Never use a rubber. Circle and rewrite the outline, and move on.
Correct and practise the tricky outline later.
Car park asphalt
Left unchecked, this hole would get worse. Someone has circled it
and will deal with the fault later, so that it does not happen
again. Ditto any badly written shorthand outline.
I started with
the humble wooden pencil, constantly in need of sharpening. I moved on to a
clutch pencil with a thick lead, which still needed sharpening, and
I used it for the whole of my shorthand course year, including the
exams. The lead was very thick so it lasted through the longer
dictations, it produced grey shiny notes and lacked clarity,
but at the time I knew no better. There was the occasional hard
scratchy bit within the lead.
Above is the dear old Ofrex
clutch pencil with 1.8 mm leads that saw me through my shorthand
learning and exams in 1973-4. Between the lead and the smooth sleeve
can be seen the jaws of the clutch, in the same 3-part configuration as
a wood-working hand-drill, veritable monster teeth. This is
different from mechanical pencils in that pressing the top (against
a very strong spring) opens the jaws, allowing the lead to fall out
under gravity, to the length
required. Holding it upside-down lets the lead fall back inside and
the jaws retract back into the sleeve. It does hold the lead right down to the last bit.
The
thickness of the lead means that it needs advancing less frequently
than the modern thin ones, and it never breaks. The lead blunts
quite quickly (a source of great frustration) and the removable top
end incorporates a lead sharpener - a hollow tube presumably with an
angled metal ridge inside that can grind down the lead to produce a
point. I eventually realised that it was better to keep 2 or 3 shorter lengths of lead inside and then
drop out the blunt one, to save having to sharpen during a lesson. It was a gift from a well-wisher and I was delighted with it
(although I was rather sorry to say goodbye to the pretty candy
striped pencils). A few years later, its delights were totally
overshadowed by my first shorthand fountain pen and it found a new
job as a drawing pencil. I tried it again for shorthand before
taking the picture and I found the thick grey greasy lead very unpleasant
after so many years of using ink.
I have found
that HB leads in mechanical pencils produce the thicks and thins
perfectly well, rather better than traditional HB pencils do,
because the writing force is going into a very small tip and
therefore more graphite gets deposited.
I like
the fact that mechanical pencils can write very small outlines,
which favours speed, and switching to this
type of pencil for a while may counteract the sprawl that can
develop when pushing your speed. Practising tiny outlines might get
you back on track for faster smaller shorthand in ink, although I consider pen and ink to be far superior in
all respects. Pencil is also preferable when taking intermittent
notes, such as during a telephone conversation, or composing or
editing pages of notes, when there are long time-gaps between
outlines, resulting in a drying nib.
One other advantage of pencil is that you can
practise unobtrusively you can write extremely small with a fine
lead, the pale grey cannot be seen by a bystander and you will be
left to continue in peace.
If you have
to bend towards the pad to see the grey shorthand when typing up,
then that will cause you posture and eye-strain. If you are using a
wide screen, you could scan your notes and then have them on screen
for typing from, more time-consuming but may be worthwhile if
back/neck/eye strain is an issue.
YouTube demonstrations on posture at the
computer abound, and are much easier to follow than any written description.

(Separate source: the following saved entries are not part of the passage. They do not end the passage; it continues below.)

(** * Channel-metrics dashboard: the metric and comparison engine

    A shallow embedding of the data transformations of [dashboard_508.py]
    (ingest, the two filter blocks, the per-row metrics, the peer group,
    [pct_norm], the recommendation list, the posting-frequency buckets and
    the category ranking), with the properties stated about them.

    Integer columns are [Z]; [channel_age_years] and every derived ratio
    are exact rationals [Q], compared with [==]; a missing cell (pandas'
    NaN) is [None] / [NaN] where the code can meet one: in the text
    columns [channel_name], [category] and [country] and in
    [videos_last_30_days]. *)

From Stdlib Require Import ZArith QArith Qminmax Qabs Lqa Lia.
From Stdlib Require Import Bool Ascii String DecimalString PrimFloat.
From Stdlib Require Import List Permutation Sorted.
Import ListNotations.

Local Open Scope string_scope.
Local Open Scope Q_scope.

(** ** Numbers *)

Definition Qltb (a b : Q) : bool := negb (Qle_bool b a).

(** A float cell that may be NaN: every comparison with NaN is false. *)
Inductive num : Type :=
| Num (q : Q)
| NaN.

Definition num_ltb (a b : num) : bool :=
  match a, b with
  | Num x, Num y => Qltb x y
  | _, _ => false
  end.

Definition num_of_Z (o : option Z) : num :=
  match o with
  | Some z => Num (inject_Z z)
  | None => NaN
  end.

(** Division as the metric code uses it: [None] marks a zero denominator,
    the point where numpy would yield inf or nan. *)
Definition true_div (a b : Q) : option Q :=
  if Qeq_bool b 0 then None else Some (a / b).

Definition bind {A B : Type} (o : option A) (k : A -> option B) : option B :=
  match o with
  | Some a => k a
  | None => None
  end.

Notation "x <- e ;; k" := (bind e (fun x => k))
  (at level 61, e at next level, right associativity).

Fixpoint mapM {A B : Type} (f : A -> option B) (l : list A) : option (list B) :=
  match l with
  | [] => Some []
  | a :: l' => b <- f a ;; bs <- mapM f l' ;; Some (b :: bs)
  end.

Definition Qsum (l : list Q) : Q := fold_right Qplus 0 l.

Definition Qlen {A : Type} (l : list A) : Q := inject_Z (Z.of_nat (length l)).

(** ** The pandas operations the code calls *)

Module Pandas.

(** Insertion sort by a boolean order; used for [sort_values], group keys
    and order statistics. *)
Section Sort.
Context {A : Type} (leb : A -> A -> bool).

Fixpoint insert (x : A) (l : list A) : list A :=
  match l with
  | [] => [x]
  | y :: l' => if leb x y then x :: l else y :: insert x l'
  end.

Definition isort (l : list A) : list A := fold_right insert [] l.
End Sort.

(** A bin edge: a number or [float('inf')]. *)
Inductive edge : Type :=
| Fin (q : Q)
| PosInf.

Definition edge_ltb (e : edge) (x : Q) : bool :=
  match e with Fin q => Qltb q x | PosInf => false end.

Definition edge_leb (e : edge) (x : Q) : bool :=
  match e with Fin q => Qle_bool q x | PosInf => false end.

Definition edge_eqb (e : edge) (x : Q) : bool :=
  match e with Fin q => Qeq_bool q x | PosInf => false end.

(** [bins.searchsorted(x, side)] on increasing [bins]: the number of
    edges below [x] (side left) or not above [x] (side right). *)
Definition searchsorted (bins : list edge) (x : Q) (side_left : bool) : nat :=
  length (filter (fun e => if side_left then edge_ltb e x else edge_leb e x) bins).

(** [pd.cut(x, bins, labels, right, include_lowest)] for one finite value:
    [side = "left" if right else "right"], the lowest edge forced into
    the first bin on request, and no label ([None], NaN) for an index of
    0 or [len(bins)]. *)
Definition cut (x : Q) (bins : list edge) (labels : list string)
           (right include_lowest : bool) : option string :=
  let ids := searchsorted bins x right in
  let ids := match bins with
             | b0 :: _ => if include_lowest && edge_eqb b0 x then 1%nat else ids
             | [] => ids
             end in
  if (ids =? 0)%nat || (ids =? length bins)%nat then None
  else nth_error labels (ids - 1).

(** [Series.median()]: NaN on an empty series, else the middle order
    statistic, or the mean of the two middle ones. *)
Definition median (s : list Q) : num :=
  let o := isort Qle_bool s in
  let n := length o in
  match n with
  | O => NaN
  | _ => if Nat.even n
         then Num ((nth (n / 2 - 1) o 0 + nth (n / 2) o 0) / 2)
         else Num (nth (n / 2) o 0)
  end.

(** [Series.mean()] of a non-empty series ([sum / count]). *)
Definition mean (s : list Q) : Q := Qsum s / Qlen s.

(** [Series.unique()] keeps first occurrences in order. *)
Fixpoint unique (s : list string) : list string :=
  match s with
  | [] => []
  | x :: s' => x :: filter (fun y => negb (String.eqb x y)) (unique s')
  end.

Definition nunique (s : list string) : nat := length (unique s).

Definition isin (x : string) (values : list string) : bool :=
  existsb (String.eqb x) values.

Brief notes on pad angle/posture
are on the Notes for Beginners page.
Let exams try
you, not your pen
You do not
want to go into a shorthand
exam with a writing implement that has not had a long and
trustworthy trial in your own fair hands. If your pen or pencil with
a memorable price-tag is not producing good shorthand, use it for
longhand or give it to someone who may find they actually get on
better with it. Start with full ink or full new lead. You might consider
having a spare pen or pencil lying on the desk ready to be grabbed,
more for peace of mind than anything else, as there is no time to change pens in mid-flow.
Brain and fingers need to remain flexible
Pen/pencil problems are not minor side issues, they are serious
hindrances to progress, speed, accuracy, reliability and confidence.

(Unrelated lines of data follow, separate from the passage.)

(** * ItemService: purchase, creation and lookup of placed items

    A shallow embedding of
    [src/ServerScriptService/Services/Item/ItemService.ts] (roblox-ts).

    The service works on Roblox instances, which are mutable objects held by
    reference.  The embedding keeps them in a store ([heap]) addressed by
    reference, threads the store through every engine call, and records the
    calls made on instances in the order the source makes them.  The user
    component a method receives is passed in and handed back with the
    outcome.  Amounts of currency are integers ([Z]), and the debit rounds
    as the subtraction of doubles does; coordinates are rationals ([Q])
    where Luau has doubles.  [debug.profilebegin] and [debug.profileend]
    are left out. *)

From Stdlib Require Import ZArith QArith Qround Lia.
From stdpp Require Import base functions gmap list strings pretty.

Local Open Scope string_scope.

(** ** Roblox value types *)

Module Vector3.
Record t := new { X : Q; Y : Q; Z : Q }.
Definition zero : t := new 0 0 0.
End Vector3.

Module CFrame.
(** A coordinate frame: a position and the three axes of its rotation. *)
Record t := mk {
  Position : Vector3.t;
  XVector : Vector3.t;
  YVector : Vector3.t;
  ZVector : Vector3.t }.

(** [new CFrame(pos)]: the frame at [pos] with the identity rotation. *)
Definition new (pos : Vector3.t) : t :=
  mk pos (Vector3.new 1 0 0) (Vector3.new 0 1 0) (Vector3.new 0 0 1).
End CFrame.

(** ** Instances *)

Record BasePart := { Size : Vector3.t; Anchored : bool }.

Inductive AttributeValue :=
| AttrNumber (n : Z)
| AttrString (s : string).

(** A [Model] instance.  [PrimaryPart] is the part the model is anchored on;
    [Parts] are its other [BasePart] descendants.  [Pivot] is the frame
    [PivotTo] moves. *)
Record Model := {
  Name : string;
  Pivot : CFrame.t;
  Attributes : gmap string AttributeValue;
  Tags : gset string;
  PrimaryPart : option BasePart;
  Parts : list BasePart }.

Record Player := { UserId : Z }.

(** ** Components *)

Module ItemComponent.
(** Modelled from the spec: [ItemComponent] is declared outside this file.
    It is the handle of a placed item; its attributes are the owner id, the
    instance id and the template id that [CreateItem] stamps on the model. *)
Record Attributes := {
  User : Z;
  ItemInstanceUUID : string;
  ItemRegisterUUID : string }.

(** [instance] is the reference of the model the component is bound to. *)
Record t := { instance : nat; attributes : Attributes }.
End ItemComponent.

Module UserComponent.
(** Modelled from the spec: [UserComponent] is declared outside this file.
    [attributes] holds the numeric attributes of the user, among them one
    [Balance_<currency>] per currency, an integer amount; [PlacedItems] is
    the [Map<string, ItemComponent>] from instance id to the item the user
    placed. *)
Record t := {
  instance : Player;
  attributes : string → Z;
  PlacedItems : gmap string ItemComponent.t }.
End UserComponent.

(** ** Enums and results *)

(** Modelled from the spec: the exchange types of a price table, BUY and
    its counterpart; the enum is declared outside this file. *)
Inductive PricingExchangeType := BUY | SELL.

(** Modelled from the spec: the two members of [GenericError] the service
    uses, the spec's NotFound and Forbidden.  The other member of the error
    union, [ItemMovementError], is never built here. *)
Inductive GenericError := NOT_FOUND | FORBIDDEN.

(** [Result<T, E>] of rust-classes. *)
Inductive Result (T E : Type) :=
| Ok (value : T)
| Err (error : E).
Arguments Ok {T E} value.
Arguments Err {T E} error.

(** How a call ends: it returns a value, or an error is thrown ([assert],
    indexing [nil]). *)
Inductive Completion (A : Type) :=
| Return (a : A)
| Throw (message : string).
Arguments Return {A} a.
Arguments Throw {A} message.

(** ** The item registry *)

(** Modelled from the spec: a register of [ItemRegistry], declared outside
    this file.  It holds the template model (asserted to exist by the
    constructor) and the price table, from exchange type to the amount per
    currency; a currency the table does not list costs nothing. *)
Record Register := {
  model : option Model;
  price : PricingExchangeType → option (gmap string Z) }.

(** ** The world *)

(** Calls on instances, in the order they are made. *)
Inductive Call :=
| CallClone (r : nat)
| CallPivotTo (r : nat) (cframe : CFrame.t)
| CallSetAttribute (r : nat) (key : string) (value : AttributeValue)
| CallSetName (r : nat) (name : string)
| CallSetParentWorkspace (r : nat)
| CallAddTag (r : nat) (tag : string)
| CallGetComponent (r : nat).

(** [heap]: every instance created so far, by reference.  [Workspace]: the
    children of [game.Workspace], in the order they were parented.
    [guids]: how many GUIDs [HttpService] has handed out.  [calls]: the
    calls made so far. *)
Record World := {
  heap : list Model;
  Workspace : list nat;
  guids : nat;
  calls : list Call }.

Definition log (c : Call) (w : World) : World :=
  {| heap := heap w; Workspace := Workspace w; guids := guids w;
     calls := calls w ++ [c] |}.

Definition update (r : nat) (f : Model → Model) (w : World) : World :=
  {| heap := alter f r (heap w); Workspace := Workspace w; guids := guids w;
     calls := calls w |}.

(** [model.Clone()]: a fresh instance, a copy of [m], with no parent. *)
Definition Clone (m : Model) (w : World) : nat * World :=
  let r := length (heap w) in
  (r, log (CallClone r)
        {| heap := heap w ++ [m]; Workspace := Workspace w;
           guids := guids w; calls := calls w |}).

Definition PivotTo (r : nat) (cframe : CFrame.t) (w : World) : World :=
  log (CallPivotTo r cframe)
    (update r (λ m, {| Name := Name m; Pivot := cframe;
                       Attributes := Attributes m; Tags := Tags m;
                       PrimaryPart := PrimaryPart m; Parts := Parts m |}) w).

Definition SetAttribute (r : nat) (key : string) (value : AttributeValue)
    (w : World) : World :=
  log (CallSetAttribute r key value)
    (update r (λ m, {| Name := Name m; Pivot := Pivot m;
                       Attributes := <[key := value]> (Attributes m);
                       Tags := Tags m;
                       PrimaryPart := PrimaryPart m; Parts := Parts m |}) w).

Definition SetName (r : nat) (name : string) (w : World) : World :=
  log (CallSetName r name)
    (update r (λ m, {| Name := name; Pivot := Pivot m;
                       Attributes := Attributes m; Tags := Tags m;
                       PrimaryPart := PrimaryPart m; Parts := Parts m |}) w).

(** [model.Parent = Workspace]. *)
Definition SetParentWorkspace (r : nat) (w : World) : World :=
  log (CallSetParentWorkspace r)
    {| heap := heap w; Workspace := Workspace w ++ [r]; guids := guids w;
       calls := calls w |}.

(** [CollectionService.AddTag(model, tag)]. *)
Definition AddTag (r : nat) (tag : string) (w : World) : World :=
  log (CallAddTag r tag)
    (update r (λ m, {| Name := Name m; Pivot := Pivot m;
                       Attributes := Attributes m; Tags := {[tag]} ∪ Tags m;
                       PrimaryPart := PrimaryPart m; Parts := Parts m |}) w).

(** [Workspace:FindFirstChild(name)]: the first child with that name. *)
Definition FindFirstChild (w : World) (name : string) : option nat :=
  List.find (λ r, match heap w !! r with
                  | Some m => bool_decide (Name m = name)
                  | None => false
                  end) (Workspace w).

(** ** The constructor *)

Definition anchor (p : BasePart) : BasePart :=
  {| Size := Size p; Anchored := true |}.

(** What one turn of the constructor's loop does to a template that passed
    both assertions: every [BasePart] descendant is anchored and the model
    is pivoted to the origin. *)
Definition prepare (m : Model) : Model :=
  {| Name := Name m; Pivot := CFrame.new Vector3.zero;
     Attributes := Attributes m; Tags := Tags m;
     PrimaryPart := anchor <$> PrimaryPart m;
     Parts := anchor <$> Parts m |}.

(** The loop over [pairs(ItemRegistry)]: the first register without a model,
    or whose model has no primary part, fails its assertion. *)
Fixpoint constructor_loop (entries : list (string * Register))
    (registry : gmap string Register) : Completion (gmap string Register) :=
  match entries with
  | [] => Return registry
  | (key, register) :: rest =>
      match model register with
      | None =>
          Throw ("Item model for item with id '" +:+ key +:+ "' does not exist!")
      | Some m =>
          match PrimaryPart m with
          | None => Throw ("Item model " +:+ Name m +:+ " has no primary part!")
          | Some _ =>
              constructor_loop rest
                (<[key := {| model := Some (prepare m);
                             price := price register |}]> registry)
          end
      end
  end.

(** [new ItemService()]: the registry as the constructor leaves it, or the
    assertion that failed. *)
Definition constructor (registry : gmap string Register)
    : Completion (gmap string Register) :=
  constructor_loop (map_to_list registry) registry.

(** ** The service *)

(** What a method leaves behind: the user component and the world as they
    are when the call ends, and how it ended. *)
Record Outcome := {
  user_after : UserComponent.t;
  world_after : World;
  completion : Completion (Result ItemComponent.t GenericError) }.

(** The attribute that holds the balance of a currency:
    [`Balance_${currency}`]. *)
Definition Balance (currency : string) : string := "Balance_" +:+ currency.

(** *** Luau numbers that hold integers

    A Luau number is a double.  The doubles that hold an integer are the
    integers whose binary expansion fits 53 significant bits: [exponent z]
    is how many low bits of [z] a double has no room for, and [z] is a
    double when those bits are zero.  The exponent is not bounded above:
    there is no infinity. *)

Definition exponent (z : Z) : Z := Z.max 0 (Z.log2 (Z.abs z) - 52).

Definition is_number (z : Z) : bool := (z mod 2 ^ exponent z =? 0)%Z.

(** The double nearest to [z], ties to the even significand. *)
Definition round64 (z : Z) : Z :=
  let ulp := (2 ^ exponent z)%Z in
  let q := (Z.abs z / ulp)%Z in
  let r := (Z.abs z mod ulp)%Z in
  let q' :=
    if (2 * r <? ulp)%Z then q
    else if (ulp <? 2 * r)%Z then (q + 1)%Z
    else if Z.even q then q else (q + 1)%Z in
  (Z.sgn z * (q' * ulp))%Z.

(** [a - b] on numbers: the exact difference rounded to the nearest
    double.  Integers that are no doubles are no values the code can hold;
    on them the difference is left exact. *)
Definition number_sub (a b : Z) : Z :=
  if is_number a && is_number b then round64 (a - b) else (a - b)%Z.

(** [user.attributes[key] -= amount]. *)
Definition debit (user : UserComponent.t) (key : string) (amount : Z)
    : UserComponent.t :=
  {| UserComponent.instance := UserComponent.instance user;
     UserComponent.attributes :=
       alter (λ balance, number_sub balance amount) key
         (UserComponent.attributes user);
     UserComponent.PlacedItems := UserComponent.PlacedItems user |}.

They must not be allowed to niggle or hold you back.
Can't bear to
throw out the pencil stubs, the blobby biros, the leaking gel pens
or the cheap fountain pen with the scratchy nib? As long as they are
not your only source of writing marks, I am going to encourage you
to draw up as much as possible of that new-found determination,
resolve, tenacity, authority, perseverance, willpower, drive,
discipline, self-control, doggedness and grit that you now have at
your disposal since you started learning shorthand. Get a bin, tip
them in recycle if poss, otherwise toss!
Get out your
best pen and your smoothest pad, and write some beautiful shorthand,
to remind yourself of what you are not going to allow to be stolen
from you by junk. Using inferior materials by choice is a
reflection of how you value yourself, your time and your efforts,
and that is a waste far greater than bits of wood, graphite and
plastic.
Pencil
extender holders are sold for art students and their expensive pencils
and chalks, enabling them to get maximum use of the stubs. If you
buy one of these, test it for durability before trusting any
shorthand to it. Contemplating how to squeeze the last bit of
graphite from pencil stubs for your shorthand is probably not the best use of
your time and energies, unless pencils are hard to come by where you
are, and using an extender on the stubs may help you feel better about
demoting them to other uses. See my
Faber-Castell Perfect Pencil review that includes a simple extender.
Once-favoured
pens and pencils can put on a sad face when rejected for high-flying
jobs, so the kindest thing to do is to retire them to gentler
duties, such as telephone table, kitchen shopping list or plant-pot
dibbers the best resting place for pencils that are sentimental
gifts, pretties, novelties, souvenirs, have a cherished history or
feel like part of the furniture through long service. They will soon
get used to the quiet life and will cheer you on from the sidelines.
Well begun is half done!
Anything can write shorthand of some sort
Use a shorthand pad that is spiral bound at the top. The paper
should be good smooth quality, so that the pen nib glides along on
the ink trail. Rough absorbent hairy paper is of no use, it will
suck in and spread the ink, and shed fibres. Check your chosen pad
with the ink/pen you intend using, to ensure ink does not bleed dots
onto the reverse. Coloured paper will give you rectangles before the
eyes when you look up from the pad. Do not use an extra thick
variety, e.g. 300 pages, as the height of the pad above the table
means the writing hand is teetering on the edge all the time, unless
you open out the pad into halves on the desk. Save yourself the
trouble of wrestling with a brick-sized pad full of the last 600
dictations.
When you find a good pad, keep a goodly supply, so you are always
prepared. You will need separate pads for dictation and for fluency
drills. You will be making up your own fluency drill books, to be
used at any spare moment for practice. Your dictation book must be
blank, to prevent nasty surprises when you turn the page.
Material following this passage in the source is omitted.